The gold standard imaging for haematuria. A CT scan with contrast that images the entire urinary tract — kidneys, ureters, and bladder — in one study. Identifies tumours, stones, and structural abnormalities with high accuracy.

4

Cystoscopy

The most important investigation for haematuria. A thin flexible camera is passed through the urethra into the bladder under local anaesthesia. The entire bladder lining is inspected directly. This is the only reliable way to exclude bladder cancer. It takes approximately 5–10 minutes and is performed as an outpatient procedure.

5

Additional investigations if indicated

Blood tests for kidney function, PSA in men over 50, or further imaging depending on findings. If cystoscopy reveals an abnormality, a TURBT (surgical biopsy) under general anaesthesia may follow.

6. Common misconceptions

"It went away on its own — so it must be nothing." This is the most dangerous misconception in urology. Bladder tumours bleed intermittently. A single episode of haematuria that resolves completely can still represent a significant malignancy. The absence of current bleeding does not mean the cause has resolved.

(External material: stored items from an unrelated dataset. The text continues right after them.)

(** C9: for an entry [metric -> values] of the merged series, the table
    has no row for [metric] when [values] is empty, and otherwise exactly
    one row, whose "current" is the last item of [values] and whose "best"
    is an item of [values] below which no item compares when ["loss"]
    occurs in the lower-cased name, and above which no item compares
    otherwise. *)
Theorem summary_rows (now : Q) (new_content : string) (self : t)
        (metric : string) (values : series) :
  Dict.get metric
    (MetricPluginManager.get_all_plot_data
       (ModularMLLogParser.plugin_manager (parser self))) = Some values ->
  let rows :=
    filter (fun r => String.eqb (row_metric r) metric)
           (doc_rows (format_email_body now new_content self)) in
  (values = [] -> rows = [])
  /\ (values <> [] ->
      exists front current best,
        values = front ++ [current]
        /\ rows = [ {| row_metric := metric; row_current := current;
                       row_best := best |} ]
        /\ In best values
        /\ if py_in "loss" (lower metric)
           then forall v, In v values -> lt v best = false
           else forall v, In v values -> gt v best = false).
Proof.
  intros Hget rows. subst rows. cbn [format_email_body doc_rows].
  rewrite (@rows_present _ _ _ (PlotFacts.get_all_plot_data_nodup _)
             (@DictFacts.get_In _ _ _ _ Hget)).
  split.
  - now intros ->.
  - intros Hne. destruct values as [|first others]; [contradiction|].
    exists (removelast (first :: others)), (last_value (first :: others)).
    destruct (py_in "loss" (lower metric)).
    + exists (min_from first others). repeat split.
      * now apply app_removelast_last.
      * apply OrderFacts.min_is_minimal.
      * apply OrderFacts.min_is_minimal.
    + exists (max_from first others). repeat split.
      * now apply app_removelast_last.
      * apply OrderFacts.max_is_maximal.
      * apply OrderFacts.max_is_maximal.
Qed.

End SummaryFacts.

(** The scenario of the specification: best 0.4 and current 0.6 for a loss,
    best 0.8 and current 0.7 for an accuracy. *)
Example summary_scenario :
  ModularMLLogWatcher.metrics_summary
    [ ("Loss", [Fin (9 # 10); Fin (4 # 10); Fin (6 # 10)]);
      ("Accuracy", [Fin (5 # 10); Fin (8 # 10); Fin (7 # 10)]);
      ("WER", []) ]
  = [ {| row_metric := "Loss"; row_current := Fin (6 # 10);
         row_best := Fin (4 # 10) |};
      {| row_metric := "Accuracy"; row_current := Fin (7 # 10);
         row_best := Fin (8 # 10) |} ].
Proof. reflexivity. Qed.

(* ===================================================================== *)
(** ** [check_file_changes] *)
(* ===================================================================== *)

Module PollFacts.
Import ModularMLLogWatcher.

Lemma drop_all (n : nat) (s : string) :
  String.length s <= n -> drop n s = EmptyString.
Proof.
  revert n. induction s as [|c s IH]; intros [|n] H; cbn in *;
    try reflexivity; [lia | apply IH; lia].
Qed.

Ltac unfold_poll :=
  unfold check_file_changes, try_except_Exception, check_file_changes_try,
    with_exit, check_file_changes_with,
    bind, lift, gets, modify, ret, io_step, f_read, f_tell.



(** The ways a call can end: with nothing read, returning [None] or
    interrupted; or with a text read and recorded, which is returned
    unless closing the file raises. *)
Lemma poll_cases (io : log_io) (self : t) :
  check_file_changes io self = (self, Ret None)
  \/ check_file_changes io self = (self, Raise KeyboardInterrupt)
  \/ (exists c,
        is_empty c = false
        /\ is_empty (drop (last_position self) (file_bytes io)) = false
        /\ reading (decode io) (drop (last_position self) (file_bytes io)) c
        /\ check_file_changes io self
           = (set_buffer (buffer self ++ [c])
              (set_last_position
                 (Nat.max (last_position self)
                          (String.length (file_bytes io)))
                 self),
              Ret (Some c)))
  \/ (exists c,
        is_empty c = false
        /\ is_empty (drop (last_position self) (file_bytes io)) = false
        /\ reading (decode io) (drop (last_position self) (file_bytes io)) c
        /\ check_file_changes io self
           = (set_buffer (buffer self ++ [c])
              (set_last_position
                 (Nat.max (last_position self)
                          (String.length (file_bytes io)))
                 self),
              Ret None))
  \/ (exists c,
        is_empty c = false
        /\ is_empty (drop (last_position self) (file_bytes io)) = false
        /\ reading (decode io) (drop (last_position self) (file_bytes io)) c
        /\ check_file_changes io self
           = (set_buffer (buffer self ++ [c])
              (set_last_position
                 (Nat.max (last_position self)
                          (String.length (file_bytes io)))
                 self),
              Raise KeyboardInterrupt)).
Proof.
  unfold_poll.
  destruct (open_error io) as [[]|]; cbn; auto.
  destruct (seek_error io) as [[]|]; cbn;
    try (destruct (close_error io) as [[]|]; cbn; auto; fail).
  destruct (read_error io) as [[]|]; cbn;
    try (destruct (close_error io) as [[]|]; cbn; auto; fail).
  destruct (is_empty (drop (last_position self) (file_bytes io))) eqn:E; cbn;
    try (destruct (close_error io) as [[]|]; cbn; auto; fail).
  destruct (decode io (drop (last_position self) (file_bytes io)))
    as [text|] eqn:Ed; cbn;
    try (destruct (close_error io) as [[]|]; cbn; auto; fail).
  destruct (is_empty (universal_newlines text)) eqn:Ec; cbn;
    try (destruct (close_error io) as [[]|]; cbn; auto; fail).
  destruct (tell_error io) as [[]|]; cbn;
    try (destruct (close_error io) as [[]|]; cbn; auto; fail).
  assert (Hr : reading (decode io)
                 (drop (last_position self) (file_bytes io))
                 (universal_newlines text)) by (exists text; auto).
  destruct (close_error io) as [[]|]; cbn;
    [ right; right; right; left
    | right; right; right; left
    | right; right; right; left
    | right; right; right; right
    | right; right; left ];
    exists (universal_newlines text); auto.
Qed.

(** C6: when a call has returned, a second call that meets the same file
    and the same behaviour of the file operations returns [None] and leaves
    the watcher, its cursor and its buffer included, as the first call left
    it. *)
Theorem poll_twice (io : log_io) (self s1 : t) (r1 : option string) :
  check_file_changes io self = (s1, Ret r1) ->
  check_file_changes io s1 = (s1, Ret None).
Proof.
  unfold_poll.
  destruct (open_error io) as [[]|]; cbn;
    try (intros [= <- _]; reflexivity); try discriminate.
  destruct (close_error io) as [[]|]; cbn;
    (destruct (seek_error io) as [[]|]; cbn;
       try (intros [= <- _]; reflexivity); try discriminate);
    (destruct (read_error io) as [[]|]; cbn;
       try (intros [= <- _]; reflexivity); try discriminate);
    (destruct (is_empty (drop (last_position self) (file_bytes io))) eqn:E;
       cbn; [intros [= <- _]; rewrite E; reflexivity|]);
    (destruct (decode io (drop (last_position self) (file_bytes io)))
       as [text|] eqn:Ed; cbn;
       [|try (intros [= <- _]; rewrite E, Ed; reflexivity);
         try discriminate]);
    (destruct (is_empty (universal_newlines text)) eqn:Ec; cbn;
       [intros [= <- _]; rewrite E, Ed; cbn; rewrite Ec; reflexivity|]);
    (destruct (tell_error io) as [[]|]; cbn;
       try (intros [= <- _]; rewrite E, Ed; cbn; rewrite Ec; reflexivity);
       try discriminate);
    intros [= <- _]; cbn; rewrite drop_all by lia; reflexivity.
Qed.

End PollFacts.



Lemma poll_twice_witness :
  let io := readable "loss: 0.5" in
  let self := ModularMLLogWatcher.init "train.log" 30 30 "training_plots" 0 in
  let s1 := fst (ModularMLLogWatcher.check_file_changes io self) in
  ModularMLLogWatcher.check_file_changes io self = (s1, Ret (Some "loss: 0.5"))
  /\ ModularMLLogWatcher.last_position s1 = 9
  /\ ModularMLLogWatcher.check_file_changes io s1 = (s1, Ret None).
Proof.
  intros io self s1. split; [reflexivity | split; [reflexivity|]].
  apply (@PollFacts.poll_twice io self s1 (Some "loss: 0.5")). reflexivity.
Defined.

Lemma summary_rows_witness :
  let self :=
    ModularMLLogWatcher.set_parser
      (fst (ModularMLLogParser.parse_line "loss: 0.6"
        (fst (ModularMLLogParser.parse_line "loss: 0.4"
          (fst (ModularMLLogParser.parse_line "loss: 0.9"
                  ModularMLLogParser.init))))))
      (ModularMLLogWatcher.init "train.log" 30 30 "training_plots" 0) in
  let values := [Fin (9 # 10); Fin (2 # 5); Fin (3 # 5)] in
  exists front current best,
    values = front ++ [current]
    /\ filter (fun r => String.eqb (row_metric r) "Loss")
              (doc_rows (ModularMLLogWatcher.format_email_body 60 "" self))
       = [ {| row_metric := "Loss"; row_current := current;
              row_best := best |} ]
    /\ In best values
    /\ forall v, In v values -> lt v best = false.
Proof.
  intros self values.
  apply (proj2 (@SummaryFacts.summary_rows 60 "" self "Loss" values eq_refl)).
  discriminate.
Defined.

(* ===================================================================== *)
(** ** The watch loop *)
(* ===================================================================== *)

Module WatchFacts.
Import ModularMLLogWatcher.

Lemma truthy_snoc {A} (l : list A) (x : A) : truthy (l ++ [x]) = true.
Proof. now destruct l. Qed.

Lemma truthy_nonempty {A} (l : list A) : truthy l = true -> l <> [].
Proof. now destruct l. Qed.

Ltac unfold_cycle :=
  unfold watch_cycle, watch_try, on_interrupt, on_error, send_email,
    on_self, on_field, process_buffer, try_except_Exception;
  unfold bind, lift, gets, modify, ret.

Ltac step_cycle :=
  cbn [fst snd truthy_text self outbox negb buffer parser set_buffer
       set_last_position set_last_email_time record_delivery is_Exception
       andb truthy].

(** Case analysis on everything the environment decides in one pass: how
    the poll ends, whether a report is due, how the SMTP sessions and the
    sleeps end. *)
Ltac cycle_cases env w :=
  unfold_cycle;
  destruct (PollFacts.poll_cases (env_log env) (self w))
    as [Hp | [Hp | [(c & Hc & _ & _ & Hp)
                   | [(c & Hc & _ & _ & Hp) | (c & Hc & _ & _ & Hp)]]]];
  rewrite Hp; step_cycle; rewrite ?Hc; step_cycle; rewrite ?truthy_snoc;
  step_cycle;
  try (destruct (truthy (buffer (self w))) eqn:Hb; step_cycle);
  repeat match goal with
    | H : truthy ?b = _ |- context [truthy ?b] => rewrite H; step_cycle
    | |- context [truthy (_ ++ [_])] => rewrite truthy_snoc; step_cycle
    | |- context [should_send_email ?n ?s] =>
        destruct (should_send_email n s); step_cycle
    | |- context [env_smtp env] =>
        destruct (env_smtp env) as [[]|[]]; step_cycle
    | |- context [env_sleep env] =>
        destruct (env_sleep env) as [[]|[]]; step_cycle
    | |- context [env_smtp_final env] =>
        destruct (env_smtp_final env) as [[]|[]]; step_cycle
    | |- context [env_sleep_retry env] =>
        destruct (env_sleep_retry env) as [[]|[]]; step_cycle
    end.

Ltac outbox_grows :=
  first [ exists []; split; [now rewrite app_nil_r|]
        | rewrite <- ?app_assoc; eexists; split; [reflexivity|] ];
  cbn [In app].

Lemma watch_cycle_keeps_parser (env : cycle_env) (w : world) :
  parser (self (fst (watch_cycle env w))) = parser (self w).
Proof. cycle_cases env w; reflexivity. Qed.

"I have a UTI, that must be why." UTIs do cause haematuria, but a diagnosis of UTI does not exclude a co-existing tumour. If haematuria persists after completing antibiotic treatment, formal urological investigation is mandatory.

"I am too young for bladder cancer." While bladder cancer is more common in older adults, it does occur in younger people. Any haematuria deserves investigation regardless of age.

"My urine is red because I ate beetroot." Certain foods and medications can colour urine red or pink — beetroot, rifampicin, and some laxatives. However, urine dipstick and microscopy will immediately confirm whether actual blood cells are present. Do not dismiss red urine without a urine test.

7. Questions to ask your urologist

Take these to your appointment

  1. Do I need a cystoscopy — and when?
  2. Should I have a CT urogram or is ultrasound sufficient in my case?
  3. What are my specific risk factors for bladder or kidney cancer?
  4. If investigations are negative — how long do I need follow-up, and what am I watching for?
  5. Should I stop any medications like blood thinners before investigations?
  6. What does the cystoscopy procedure involve — and how will I feel afterwards?

In summary

Blood in urine is never normal. It is always a signal that the urinary tract needs to be examined. Most of the time the cause will be benign — an infection, a stone, or an innocent finding. But the only way to know that is through proper investigation, and that investigation cannot be skipped because the bleeding stopped or because you feel well.

The patients who do best are those who see a urologist promptly, complete the investigations, and do not dismiss a single episode as insignificant. Early detection of bladder cancer, in particular, is directly linked to survival. A 5-minute cystoscopy can provide complete reassurance — or identify something that is entirely curable when caught early.

The bottom line

See a urologist. Get the cystoscopy. Most of the time it will be nothing serious — and you will leave the clinic reassured. On the rare occasion it is something, you will be glad you did not wait.

Medical Disclaimer

This article is written for general patient education. It does not constitute medical advice and does not replace consultation with a qualified urologist. If you have noticed blood in your urine, please arrange to see a urologist promptly — do not use this article as a substitute for clinical evaluation.